The Fifties and sixties, he noted, are all the rage with TV series like 'The Marvelous Mrs. Maisel " and "the Queen's Gambit", so it's a good time to relive it.
It closed in 2008 when it was operated by its owner, who found it too cumbersome to run the restaurant alongside its real estate.
Skaric hopes that by the time it opens this summer the effects of the pandemic will lessen, but its extensive outdoor space, which will accommodate about 60 people, on Bleecker Street and MacDougal Street, will make dining safer. It will also accommodate around 125 interior seats.
However, Skaric candidly acknowledges "I'm definitely worried about the first year, but by the second year, I think New York City will bounce back. He always does, as he did after 9 / 11L.”
He describes the upcoming menu as " modern americana, combining dishes from France and Italy with food of the American soul, including po’ boys, fish, oysters, caviar and tartar.It will be of interest to pescatarians, carnivores and vegetarians.
Special desserts include cotton candy crème bulee, roasted table and Baked Alaska, flamed on the table.
The coffee will be provided by Puerto Rico Importing Company, the original supplier of Le Figaro coffee, to link the present with the past.
He compares his menu to the trendy Pastis cafe that has thrived in the Meatpacking District, where it recently reopened after a move.
It will be a luxury cafe, with prices similar to nearby Caffé Dante, but less than Minetta Tavern and Carbone.
Their goal is to attract a "crowd of neighbors, mostly locals and New Yorkers from the Upper East Side and Upper West Side, when they go downtown to the West Village," Skaric said.
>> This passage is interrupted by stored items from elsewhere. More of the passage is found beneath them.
Lemma mines_spawn cpus job b :
  block_ok (keystore job) b → Block.hash b = [] →
  Mines (emit MinerStarted ;?
         mput (λ m, set_miner_state m (mkState true (is_some (Block.transaction b)))) ;?
         mput (E := blocked) (λ m,
           let n := wrap 32 (if threads m =? 0 then cpus else threads m) in
           set_live (set_tasks m (tasks m ++ spawn (mkJob (start job) b (keystore job)) n (length (live m))))
             (live m ++ [0]))).
Proof.
  intros Hb Hh. apply steps_bind; [apply _|apply mines_emit|intros _].
  apply steps_bind; [apply _|apply (mines_state (λ _, _))|intros _].
  apply mines_put. intros m [H1 H2 H3 H4 H5]. split; [|done]. split; try done. simpl. apply Forall_app.
  split; [done|]. by apply spawn_ok.
Qed.

Lemma mines_stop_job : Mines stop_job.
Proof. unfold stop_job. steps. Qed.

Lemma mines_mine_internal cpus job : job_ok job → Mines (mine_internal cpus job).
Proof.
  intros [Hg Hk] m [] m' Hr Hm Hroom. unfold mine_internal in Hr.
  apply mbind_inv in Hr as (c & m1 & [= <- <-] & Hr). apply mbind_inv in Hr as (ready & m1 & Hready & Hr).
  pose proof (height_bound _ (proj1 (mi_chain _ Hm))) as Hb0. unfold room in Hroom.
  assert (m1 = m ∧ ∀ b, ready = Some b → block_ok (keystore job) b ∧ Block.hash b = []) as [-> Hok].
  { destruct ((0 <? _) && _) eqn:Hi.
    - apply mbind_inv in Hready as (strong & m2 & [_ ->]%mlift_inv & Hready).
      destruct strong; simpl in Hready; [|by injection Hready as <- <-].
      apply mlift_inv in Hready as [Hu ->]. split; [done|]. intros b ->. unfold Chain.update_sign_block_for_mining in Hu.
      destruct (Chain.last_full_block _); [|done]. apply obind_inv in Hu as (count & _ & Hu).
      destruct (BLOCK_SIGNERS_MIN <=? count); [done|]. destruct (Chain.last_block _) as [last|] eqn:Hl; [|done].
      apply obind_inv in Hu as (next & Hnext & Hu). injection Hu as <-.
      pose proof (proj2 (proj1 (mi_chain _ Hm)) last Hl) as [Hil _].
      assert (Chain.get_height (chain m) = Block.index last) as Hheight by (unfold Chain.get_height; by rewrite Hl).
      apply next_index in Hnext; [|lia|lia]. split; [|done]. split; simpl; try done. lia.
    - apply mbind_inv in Hready as (next & m2 & [Hnext ->]%mlift_inv & Hready). injection Hready as <- <-.
      split; [done|]. intros b [= <-]. apply next_index in Hnext; [|lia|lia]. split; [|done].
      split; simpl; try done; [|lia]. destruct Hk as [Hk|[Hk1 Hk2]]; [done|].
      exfalso. apply andb_false_iff in Hi. simpl in Hi.
      rewrite Z.ltb_ge, negb_false_iff, bool_decide_eq_true in Hi. destruct Hi; [lia|done]. }
  destruct ready as [b|]; [|by apply (mines_stop_job m tt m' Hr)].
  destruct (Hok b eq_refl) as [Hb Hh]. by apply (mines_spawn cpus job b Hb Hh m tt m' Hr).
Qed.

(** ** The main loop *)

Lemma took_ok m job rest : minv m → jobs m = job :: rest → job_ok job ∧ Forall job_ok rest.
Proof. intros [_ H2 _ _ _] Hj. rewrite Hj in H2. by apply Forall_cons in H2. Qed.

Lemma mines_turn now random choice cpus : Mines (turn fuel now random choice cpus).
Proof.
  intros m [] m' Hr Hm Hroom. unfold turn in Hr. apply mbind_inv in Hr as (? & m1 & [= <- <-] & Hr).
  destruct (running m); simpl in Hr; [|injection Hr as <-; by apply (mines_pc Ended ltac:(done) m tt)].
  destruct (current_job m) as [cur|] eqn:Hcur.
  - destruct (mining m && is_signing cur); [by injection Hr as <-|].
    destruct (mining m && is_full cur); [|injection Hr as <-; by apply (mines_pc Resting ltac:(done) m tt)].
    unfold busy_turn in Hr. apply mbind_inv in Hr as (queue & m1 & [= <- <-] & Hr).
    destruct (jobs m) as [|job rest] eqn:Hj.
    { assert (mines m m') as Hmv; [|by apply Hmv]. run_steps Hr. steps. }
    destruct (is_signing job && is_due now job).
    + injection Hr as <-. destruct (took_ok _ _ _ Hm Hj) as [Hjob Hrest]. destruct Hm as [H1 H2 H3 H4 H5].
      split; [|done]. split; try done. simpl. by intros j [= <-].
    + assert (mines m m') as Hmv; [|by apply Hmv].
      run_steps Hr. destruct (is_signing job); steps.
  - unfold take_job in Hr. apply mbind_inv in Hr as (queue & m1 & [= <- <-] & Hr).
    apply mbind_inv in Hr as ([] & m2 & Hq & Hr). injection Hr as <-.
    assert (mines m m2) as Hmv.
    { destruct (jobs m) as [|job rest] eqn:Hj; [by apply (mines_queue_sign now random choice m tt)|].
      destruct (is_due now job); [|by injection Hq as <-].
      apply mbind_inv in Hq as ([] & m3 & Hput & Hq). injection Hput as <-.
      destruct (took_ok _ _ _ Hm Hj) as [Hjob Hrest].
      etransitivity; [|by apply (mines_mine_internal cpus job Hjob _ tt m2 Hq)].
      intros [H1 H2 H3 H4 H5] Hr'. split; [|done]. split; try done. simpl. by intros j [= <-]. }
    destruct (Hmv Hm Hroom) as (Hm2 & Hr2 & Hc).
    destruct (mines_pc Resting ltac:(done) m2 tt _ eq_refl Hm2 Hr2) as (Hm3 & Hr3 & Hc'). split; [done|]. split; [done|].
    by etransitivity.
Qed.

Lemma mines_replace cpus job : job_ok job → Mines (replace_job cpus job).
Proof.
  intros Hjob m [] m' Hr Hm Hroom. unfold replace_job in Hr. apply mbind_inv in Hr as (? & m1 & [= <- <-] & Hr).
  destruct (current_job m) as [cur|] eqn:Hcur; [|done].
  apply mbind_inv in Hr as ([] & m2 & Hput & Hr). injection Hput as <-.
  assert (mines m (set_current (set_mining (set_jobs m (cur :: jobs m)) true) (Some job))) as H1.
  { intros [H1 H2 H3 H4 H5] Hr'. split; [|done]. split; try done; simpl; [constructor; auto|]. by intros j [= <-]. }
  destruct (H1 Hm Hroom) as (Hm1 & Hr1 & Hc1).
  assert (Mines (mine_internal cpus job ;? mput (E := blocked) (λ m, set_pc m Head))) as H2.
  { apply steps_bind; [apply _|by apply mines_mine_internal|intros _; steps]. }
  destruct (H2 _ _ _ Hr Hm1 Hr1) as (Hm2 & Hr2 & Hc2). split; [done|]. split; [done|]. by etransitivity.
Qed.

Lemma mines_end_turn : Mines end_turn.
Proof. apply mines_put. intros m [H1 H2 H3 H4 H5]. destruct (mining m); by split. Qed.

(** What the user interface gives to the miner: a full block with its key. *)
Definition offered (b : Block.t) (k : Keystore.t) : Prop :=
  is_some (Block.transaction b) = true ∧ Block.pub_key b = Keystore.get_public k ∧ Block.hash_good b = false.

Lemma mines_add_block b k : offered b k → Mines (add_block b k).
Proof.
  intros (Htx & Hk & Hg). apply mines_put. intros m [H1 H2 H3 H4 H5]. rewrite Htx. split; [|done]. split; try done.
  simpl. apply Forall_app. split; [done|]. constructor; [|done]. split; [done|by left].
Qed.

(** ** The mining threads *)

Lemma place_ok random now c k s p :
  chain_ok c → room c → search_ok k s → place random now c s = Ok p → ∃ s', p = Continue s' ∧ search_ok k s'.
Proof.
  intros [Hwf _] Hroom (Hb & Hh & Ht & Hf) Hp. unfold place in Hp. apply obind_inv in Hp as (b & Hpl & Hp).
  apply obind_inv in Hp as (waiting & _ & Hp). injection Hp as <-. eexists. split; [done|].
  destruct (Chain.last_block c) as [last|] eqn:Hl.
  - apply obind_inv in Hpl as (next & Hnext & Hpl). injection Hpl as <-.
    destruct (proj2 Hwf last Hl) as [Hi _]. unfold room, Chain.get_height in Hroom. rewrite Hl in Hroom.
    apply next_index in Hnext; [|lia|done]. destruct Hb as [? ? ? ? []]. repeat split; simpl; try done; lia.
  - injection Hpl as <-. destruct Hb as [? ? ? ? []]. by repeat split.
Qed.

Lemma decide_ok r waiting k s : search_ok k s →
  decide_turn r waiting s = Cancelled false ∨ ∃ s', decide_turn r waiting s = Continue s' ∧ search_ok k s'.
Proof. intros Hs. unfold decide_turn. destruct r; [right|by left]. destruct (_ && _); eauto. Qed.

Definition progress_ok (k : Keystore.t) (p : progress) : Prop :=
  match p with Continue s => search_ok k s | Found b => found_ok k b | Cancelled _ => True end.

Lemma try_ok r nonce prev k s p : search_ok k s → try_nonce r nonce prev s = Ok p → progress_ok k p.
Proof.
  intros (Hb & Hh & Ht & Hf) Hp. unfold try_nonce in Hp. destruct r; simpl in Hp; [|by injection Hp as <-].
  apply obind_inv in Hp as (d & Hd & Hp). destruct (target_diff s <=? d) eqn:Hle.
  - injection Hp as <-. destruct Hb as [? ? ? ? []]. split; [by split|]. simpl. split.
    + f_equal. f_equal. unfold set_hash, set_nonce. simpl. by rewrite Hh.
    + exists d. split; [done|]. rewrite <- Ht. lia.
  - injection Hp as <-. destruct Hb as [? ? ? ? []]. destruct (max_diff s <? d); by repeat split.
Qed.

Lemma next_nonce_ok nonce prev k s : search_ok k s → search_ok k (next_nonce nonce prev s).
Proof. intros Hs. unfold next_nonce. by destruct (_ <? _). Qed.

Lemma look_ok elapsed now locked thread nonce prev k s stats p :
  search_ok k s → look elapsed now locked thread nonce prev s = Ok (stats, p) → progress_ok k p.
Proof.
  intros Hs Hp. unfold look in Hp. destruct (elapsed <? 1000); [injection Hp as <- <-; by apply next_nonce_ok|].
  assert (search_ok k (set_candidate s (set_time (candidate s) now))) as Hs'.
  { destruct Hs as ([? ? ? ? []] & ? & ? & ?). by repeat split. }
  apply obind_inv in Hp as ([st prev'] & _ & Hp).
  destruct (match locked with Some _ => _ | None => _ end); [|injection Hp as <- <-; by apply next_nonce_ok].
  destruct (negb _); by injection Hp as <- <-.
Qed.

Lemma mines_progressed i k p : progress_ok (t_keystore k) p → Mines (progressed i k p).
Proof.
  intros Hp. destruct p as [s|b|cleared]; simpl in *; [by apply mines_task|by apply mines_task|].
  apply steps_bind; [apply _|destruct cleared; steps|intros _; by apply mines_task].
Qed.

Lemma mines_leave i k : Mines (leave i k).
Proof.
  unfold leave. apply steps_bind; [apply _|apply steps_get; apply _|intros count].
  apply steps_bind; [apply _|apply mines_live|intros _].
  apply steps_bind; [apply _|by apply mines_task|intros _]. apply steps_if; [|steps].
  apply steps_bind; [apply _|apply (mines_state (λ m, mkState false (ms_full (miner_state m))))|intros _; steps].
Qed.

(** ** Submitting a block *)

Lemma difficulty_nonempty h d : hash_difficulty (E := DbError) h = Ok d → h ≠ [].
Proof. by intros Hd ->. Qed.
Although he will offer third-party delivery at first to generate revenue, Skaric admits he's "not a fan" and taking 35% to 40% of the check is too much. He would prefer to offer his own delivery service and cut the middleman.
Skaric feels like a New Yorker and wants to give back. He was once told that if you can cry on the subway and see Woody Allen on the street, you're a New Yorker, and he's done both.
His goal is for the Figaro Café "to become a neighborhood staple for New Yorkers to get to the West Village. We hope that our food and service justify it.”